When temperatures don't drop much below 80°F, even at night, it results in very slow growth, lower forage quality as plants burn up the good nutrients, and limited recovery of root reserves after defoliation. And, when it's also dry, these conditions can even become deadly. Proper expectations and management adjustments can limit the stress from stressful weather.
Warm-season grasses have the opposite response. Millet, sudangrass, sorghums, and our native bluestems, gramas, switchgrass, and other warm-season grasses thrive when the temperature is around 90°F degrees. Their metabolism runs at peak efficiency when it is hot so they grow rapidly while maintaining reasonable forage quality and good root growth.

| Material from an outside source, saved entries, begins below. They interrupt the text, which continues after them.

(* ===== verification/IpcQueue.v ===== *)
(** * Completion queues between the kernel and user space

    [IpcQueue] of kernel/thor/generic/ipc-queue.cpp and the [Dispatcher] of
    hel/include/helix/ipc.hpp, which share the memory of a queue.

    The kernel and the owner of the dispatcher are two threads.  Each is a program counter
    with local variables, and each step does at most one access to the words of the shared
    memory; steps interleave in any order.  The contents of an element are written in one
    step, since nobody reads them before their publication.  The bits of the two
    notification words that belong to the submission queue and to [helAlertQueue] are set
    and cleared by the environment.  Of the events of libasync the model uses that a wait
    for which the condition holds sleeps until the event is raised. *)
From Stdlib Require Import ZArith Lia ZifyBool.
From stdpp Require Import base list numbers option.
From S2P Require Import Prelude Checksum.
Open Scope Z_scope.

(** ** The shared memory *)
Definition kUserNotifyCqProgress : Z := Z.shiftl 1 0.
Definition kUserNotifySupplySqChunks : Z := Z.shiftl 1 1.
Definition kUserNotifyError : Z := Z.shiftl 1 14.
Definition kUserNotifyAlert : Z := Z.shiftl 1 15.
Definition kKernelNotifySqProgress : Z := Z.shiftl 1 0.
Definition kKernelNotifySupplyCqChunks : Z := Z.shiftl 1 1.
Definition kNextPresent : Z := Z.shiftl 1 24.
Definition kProgressMask : Z := 0xFFFFFF.
Definition kProgressDone : Z := Z.shiftl 1 25.
Definition kProgressFull : Z := Z.shiftl 1 26.
(** [w & bits] and [w & ~bits] *)
Definition has (w bits : Z) : bool := negb (Z.land w bits =? 0).
Definition without (w bits : Z) : Z := Z.ldiff w bits.

Record ChunkStruct := MkChunk { next : Z; progressFutex : Z; buffer : list Z }.
Record Memory := MkMemory { userNotify : Z; kernelNotify : Z; cqFirst : Z; chunks : list ChunkStruct }.
Definition sizeof_ChunkStruct : Z := 8.
Definition sizeof_ElementStruct : Z := 16.
Definition reservedPerChunk (chunkSize : Z) : Z := Z.ldiff (sizeof_ChunkStruct + chunkSize + 63) 63.

Definition set_userNotify (m : Memory) (v : Z) : Memory := MkMemory v (kernelNotify m) (cqFirst m) (chunks m).
Definition set_kernelNotify (m : Memory) (v : Z) : Memory := MkMemory (userNotify m) v (cqFirst m) (chunks m).
Definition set_cqFirst (m : Memory) (v : Z) : Memory := MkMemory (userNotify m) (kernelNotify m) v (chunks m).
Definition set_chunk (m : Memory) (c : nat) (x : ChunkStruct) : Memory := MkMemory (userNotify m) (kernelNotify m) (cqFirst m) (<[c := x]> (chunks m)).
Definition get_chunk (m : Memory) (c : Z) : outcome ChunkStruct :=
  if 0 <=? c then match chunks m !! Z.to_nat c with Some x => Ret x | None => Stop OutOfBounds end else Stop OutOfBounds.
Definition on_chunk (m : Memory) (c : Z) (f : ChunkStruct → outcome ChunkStruct) : outcome Memory :=
  x ← get_chunk m c; x' ← f x; Ret (set_chunk m (Z.to_nat c) x').
Definition set_next (x : ChunkStruct) (v : Z) : ChunkStruct := MkChunk v (progressFutex x) (buffer x).
Definition set_progress (x : ChunkStruct) (v : Z) : ChunkStruct := MkChunk (next x) v (buffer x).
Definition set_buffer (x : ChunkStruct) (b : list Z) : ChunkStruct := MkChunk (next x) (progressFutex x) b.

(** ** The kernel *)
Definition padded (size : Z) : Z := Z.ldiff (size + 7) 7.
Definition submit_length (sources : list (list Z)) : Z := foldr (λ s n, padded (Z.of_nat (length s)) + n) 0 sources.
Fixpoint le_bytes (n : nat) (v : Z) : list Z := match n with O => [] | S n => v mod 256 :: le_bytes n (v / 256) end.
Definition element_bytes (length opcode context : Z) : list Z := le_bytes 4 length ++ le_bytes 4 opcode ++ le_bytes 8 context.
(** [memcpy] to a chunk; a copy behind the memory of the chunk is a fault. *)
Definition put (b : list Z) (offset : Z) (bytes : list Z) : outcome (list Z) :=
  if (0 <=? offset) && (offset + Z.of_nat (length bytes) <=? Z.of_nat (length b)) then Ret (write_at b offset bytes) else Stop OutOfBounds.
Fixpoint put_sources (b : list Z) (offset : Z) (sources : list (list Z)) : outcome (list Z) :=
  match sources with
  | [] => Ret b
  | s :: sources => b ← put b offset s; put_sources b (offset + padded (Z.of_nat (length s))) sources
  end.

Of course, this assumes these plants have adequate moisture. Once they dry up, these grasses will overheat too, just like cool-season grasses do at lower temperatures.
As you graze or hay, be aware of the stress weather is putting on your forage. When it’s too hot, allow plants to recover for a longer time before next use. And don’t expect high feed values or good animal gains when the nutritional goodies are burned right out of the plants.